On the other hand if you are handy with a soldering iron most crimp type center pins can be soldered on. Neatness counts because if you get solder on the outside of the center pin it might not fit/lock into the connector properly. The other tool/skill required is a 4-way caliper. Use the depth part to determine the strip pattern. Keep striping and fiddling until you get it right WITHOUT installing the center pin. Be careful not to nick the center conductor of the coax while stripping. This is not ideal but if you already have the parts and it is a one time deal it is worth a shot if you are handy and have the tools.

If you are embarking on a new skill then by all means get the proper tools and parts to do the job right. I really like working with LMR cable.


Best of Luck!!!
robertjo24 (MIS)
22 Jul 05 12:17
RF Industries makes a great crimp connector that is easy to install, will fit RG-8 and LMR-400, and is about half the cost of the Times Microwave connector.

RF Industries part number RFN-1006-3I.

Look up the connector on their web site for more detailed info   http://rfsearch.rfindustries.com/fshome.asp

salmans (IS/IT--Management) (OP)
22 Jul 05 15:48
This is a one time deal so I was trying to avoid purchasing a bunch of tools. Your inputs have been invaluable. Thank you all VERY much !!!

Do it right the first time, and there won't be a second time!

oldtimerbob (TechnicalUser)
25 Jul 05 17:11
RG8 is just the cable type and size.
You can get some neat 'twist on' connectors so you will not have to worry about a 'crimp' tool.
Most important will be your 'stripping' tool. Be sure to set it for the correct cable and test it with a spare piece of the RG8 so you can get the cable trimmed correctly.
You will want the ground braid portion to slip back towards the un cut end of the cable, so the connector will work correctly.
There are also some cheap 'testers' that will test the coax,end to end or you can use a multi-meter set for continuity.
Good luck !!
daronwilson (Vendor)
30 Jul 05 23:25
You never said what you were running on the RG8, so I'm not sure how much 'quality' you are after, maybe this is 10Base2 ethernet or something?

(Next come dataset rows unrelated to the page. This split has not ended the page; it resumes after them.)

(* ===== verification/WebhookProcessor.v ===== *)
(** Working off the webhook inbox ([webhooks/webhook-event-processor.service.ts]): a batch of due
    events is claimed, and each event's payload goes through the inbound messages, the template
    statuses and the message statuses; a failure sends it back with a backoff. *)
From stdpp Require Import prelude gmap strings.
From Stdlib Require Import ZArith Lia.
From S2P Require Import Prelude Json Io Prisma Domain Frame LeaseQueue Dispatcher WebhookStatus Senders Inbound Payload Secrets Graph Templates.
#[local] Open Scope Z_scope.

#[export] Program Instance webhook_leased : Leased WebhookEvent.t := {|
  open_row := fun e => negb (WebhookEvent.processed e);
  due_at := WebhookEvent.nextAttemptAt;
  lease_until := WebhookEvent.processingLeaseUntil;
  created_at := WebhookEvent.receivedAt;
  claim_row := fun l e => e <| WebhookEvent.processingLeaseUntil := Some l |>
                            <| WebhookEvent.attemptCount ::= (fun a => a + 1) |>
|}.
Next Obligation. done. Qed.

Section processor.
Context `{Prisma} `{Environment} `{UrlParser} `{Host} `{GraphApi}.
(** [Number(process.env.WEBHOOK_PROCESSOR_LEASE_MS ?? 30000)] *)
Context (WEBHOOK_PROCESSOR_LEASE_MS : Z).

Definition claimEvents (db_now : Z) (locked : string -> bool) (batchSize : nat)
    : io World (list (string * WebhookEvent.t)) :=
  now ← now;
  let leaseUntil := now + Z.max 5000 WEBHOOK_PROCESSOR_LEASE_MS in
  db (fun w => let '(events, t) := claim_batch db_now leaseUntil locked batchSize (webhookEvents w) in
               Some (events, w <| webhookEvents := t |>)).

Definition failed_data (message : string) (now attempts : Z) (e : WebhookEvent.t) : WebhookEvent.t :=
  e <| WebhookEvent.lastError := Some (JsString.slice0 2000 message) |>
    <| WebhookEvent.nextAttemptAt := now + retryDelayMs attempts |>
    <| WebhookEvent.processingLeaseUntil := None |>.
(* ===== verification/MediaUploads.v ===== *)
(** Uploads of media: the client of Meta's media endpoint ([meta/meta-media.client.ts]) and the service that
    checks a file, registers it, keeps it and hands it to Meta ([media/media.service.ts]).

    [fetch], the file to upload, [randomUUID] and the validator of UUIDs are parameters. *)
From stdpp Require Import prelude list gmap strings pretty.
From Stdlib Require Import Ascii ZArith Lia SpecFloat.
From S2P Require Import Prelude Float64 Json Numbers Buffers FileHandle Io Signature Prisma Domain Frame Tables Senders Dispatcher Payload Secrets.
From S2P Require Import MediaPolicy Scanner S3Signature Graph MediaStorage Templates Messages.
#[local] Open Scope Z_scope.

(** ** The client *)
Module MetaMediaUploadInput.
Record t := make { filePath : string; mimeType : string; providerFilename : string }.
End MetaMediaUploadInput.
Module MediaPost.
Record t := make { url : Url.t; authorization : string; file : MetaMediaUploadInput.t }.
End MediaPost.
Class MetaMedia := {
  open_blob : nat -> string -> option js_error;
  media_fetch : nat -> MediaPost.t -> js_error + GraphResponse.t
}.

Definition extractMediaId (value : json) : option string :=
  match as_string (prop "id" value) with
  | Some id => if String.eqb (JsString.trim id) "" then None else Some id
  | None => None
  end.

Section client.
Context `{Prisma} `{Environment} `{UrlParser} `{Host} `{GraphApi} `{MetaMedia}.
#[local] Open Scope string_scope.

Definition uploadTimeoutMs : exec js_error f64 :=
  let value := match config "META_MEDIA_UPLOAD_TIMEOUT_MS" with Some text => JsNumber.of_string text | None => f64_of_Z 120000 end in
  if negb (JsNumber.is_finite value) || SFltb value (f64_of_Z 1000) || SFltb (f64_of_Z 600000) value then
    Throws (Error "META_MEDIA_UPLOAD_TIMEOUT_MS must be between 1000 and 600000 milliseconds")
  else Ok value.

(** [fetch]: the file is on its way. *)
Definition post_media (post : MediaPost.t) : io World GraphResponse.t :=
  try_catch
    (fun w => (match media_fetch (tick w) post with inl e => Throws e | inr response => Ok response end,
               bump w <| uploads ::= fun l =>
                 (l ++ [(MetaMediaUploadInput.filePath (MediaPost.file post), MetaMediaUploadInput.mimeType (MediaPost.file post))])%list |>))
    (fun error => throw (MetaApiError (error_message (fun _ => "Meta media upload failed") error) true None None None None)).

Definition uploadMedia (input : MetaMediaUploadInput.t) (sender : MetaSenderContext) : io World string :=
  graphVersion ← lift (required "META_GRAPH_API_VERSION");
  _ ← lift uploadTimeoutMs;
  if negb (is_graph_version graphVersion) then throw (Error "META_GRAPH_API_VERSION must use the format vNN.N") else
  _ ← disk_unit (fun n => open_blob n (MetaMediaUploadInput.filePath input));
  url ← lift (metaGraphUrl (graphVersion ++ "/" ++ encodeURIComponent (phoneNumberId sender) ++ "/media"));
  response ← post_media (MediaPost.make url ("Bearer " ++ accessToken sender) input);
  let responseBody := readResponse response in
  let status := GraphResponse.status response in
  if negb (response_ok response) then
    let metaError := extractMetaError responseBody in
    throw (MetaApiError (default ("Meta API returned HTTP " ++ pretty status) (MetaError.message metaError))
             (isRetryable status (MetaError.code metaError)) (MetaError.code metaError) (MetaError.subcode metaError)
             (Some status) (Some responseBody))
  else
    match extractMediaId responseBody with
    | None => throw (MetaApiError "Meta API response did not include a media id" false None None (Some status) (Some responseBody))
    | Some mediaId => mret mediaId
    end.
End client.

(** ** The service *)
Definition DEFAULT_MEDIA_ASSET_TTL_DAYS : Z := 30.
Definition MAX_MEDIA_ASSET_TTL_DAYS : Z := 3650.
Definition MEDIA_ASSET_LIST_LIMIT : nat := 100.
Definition DAY_MS : Z := 24 * 60 * 60 * 1000.

Module StoredMediaUploadFile.
Record t := make { path : string; mimetype : string; size : Z }.
End StoredMediaUploadFile.

(** The uploaded file while it is checked, [node:crypto] and [class-validator]. *)
Class UploadHost := {
  upload_file : nat -> string -> js_error + FileHandle;
  randomUUID : nat -> string;
  isUUID4 : string -> bool
}.

(** [@@unique([tenantId, providerMediaId])], [@@unique([tenantId, storageKey])] *)
Definition same_some (a b : option string) : bool := match a, b with Some x, Some y => bool_decide (x = y) | _, _ => false end.
Definition media_unique : constraint MediaAsset.t := fun a b =>
  bool_decide (MediaAsset.tenantId a = MediaAsset.tenantId b) &&
  (same_some (MediaAsset.providerMediaId a) (MediaAsset.providerMediaId b) || same_some (MediaAsset.storageKey a) (MediaAsset.storageKey b)).

Module MediaAssetResponse.
Record t := make {
  assetId : string; mediaId : option string; senderId : string; category : string; mimeType : string; size : Z; scanMode : string;
  scanStatus : string; storageMode : string; binaryRetained : bool; storedAt : option Z; state : string; providerUploadedAt : option Z;
  expiresAt : option Z; failedAt : option Z; failureCode : option string; createdAt : Z }.
End MediaAssetResponse.
Module MediaUploadResult.
Record t := make { mediaId : option string; senderId : string; category : string; mimeType : string; size : Z }.
End MediaUploadResult.

(** [try { m } finally { f }] when [f] does not throw. *)
Definition finally {W A} (m : io W A) (f : io W ()) : io W A := fun w =>
  let '(r, w') := m w in
  match f w' with (Ok _, w'') => (r, w'') | (Throws e, w'') => (Throws e, w'') | (OutOfFuel, w'') => (OutOfFuel, w'') end.

Section service.
Context `{Prisma} `{Environment} `{UrlParser} `{Host} `{GraphApi} `{MetaMedia} `{MediaDisk} `{ObjectStore} `{ScannerNetwork} `{UploadHost}.
#[local] Open Scope string_scope.

Definition readSenderId (fields : list (string * json)) : exec js_error (option string) :=
  let unsupported := filter (fun key => key <> "senderId") fields.*1 in
  if (0 <? length unsupported)%nat then
    Throws (BadRequestException ("Unsupported multipart field" ++ (if (length unsupported =? 1)%nat then "" else "s") ++ ": " ++ join ", " unsupported))
  else
    match field "senderId" fields with
    | None | Some (JStr "") => Ok None
    | Some (JStr senderId) =>
        if isUUID4 senderId then Ok (Some senderId) else Throws (BadRequestException "senderId must be a UUID v4 when provided")
    | Some _ => Throws (BadRequestException "senderId must be a UUID v4 when provided")
    end.

Definition readAssetTtlDays : exec js_error Z :=
  read_integer (process_env "MEDIA_ASSET_TTL_DAYS") DEFAULT_MEDIA_ASSET_TTL_DAYS 1 MAX_MEDIA_ASSET_TTL_DAYS
    (ServiceUnavailableException "Media asset registry configuration is invalid").
Definition scanEvidence : string * string := if scan_mode =? "clamav" then ("CLAMAV", "CLEAN") else ("DISABLED", "NOT_SCANNED").
Definition metaFailureCode (code subcode httpStatus : option Z) : string :=
  match code, httpStatus with
  | Some code, _ => "META_" ++ pretty code ++ match subcode with Some s => "_" ++ pretty s | None => "" end
  | None, Some status => "HTTP_" ++ pretty status
  | None, None => "META_API_ERROR"
  end.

Good advice on crimping, I'm a frequent shopper at Fab Corp as well, and use the crimp tool and connectors for the majority of the coax needs.  However, you will find a big controversy between 'crimp' and 'compression' when it comes to quality, leakage, power handling ability, etc.

The compression style comes with a couple rubber parts and several metal pieces inside.  Basically the nut is tightened which compresses the ground braid between two metal surfaces via a rubber washer which maintains tension on them.  It is a good product, unfortunately RG/8 is made in different grades, qualities, and even physical sizes depending on the manufacturer, so your actual fit may vary.

There are fittings that screw onto the coax, but the only type I have seen like this require the center conductor to be soldered as well as the braid.  If they are similar to the hardware store "F" fittings for RG6 that just screw on, they are leaky and not very desirable.

One more 'gotcha', there is a 75 ohm "N" fitting available, and it will not work well mating to a 50 ohm connector.   They get used in video and broadcast work, just be sure what you get is designed for 50 ohms.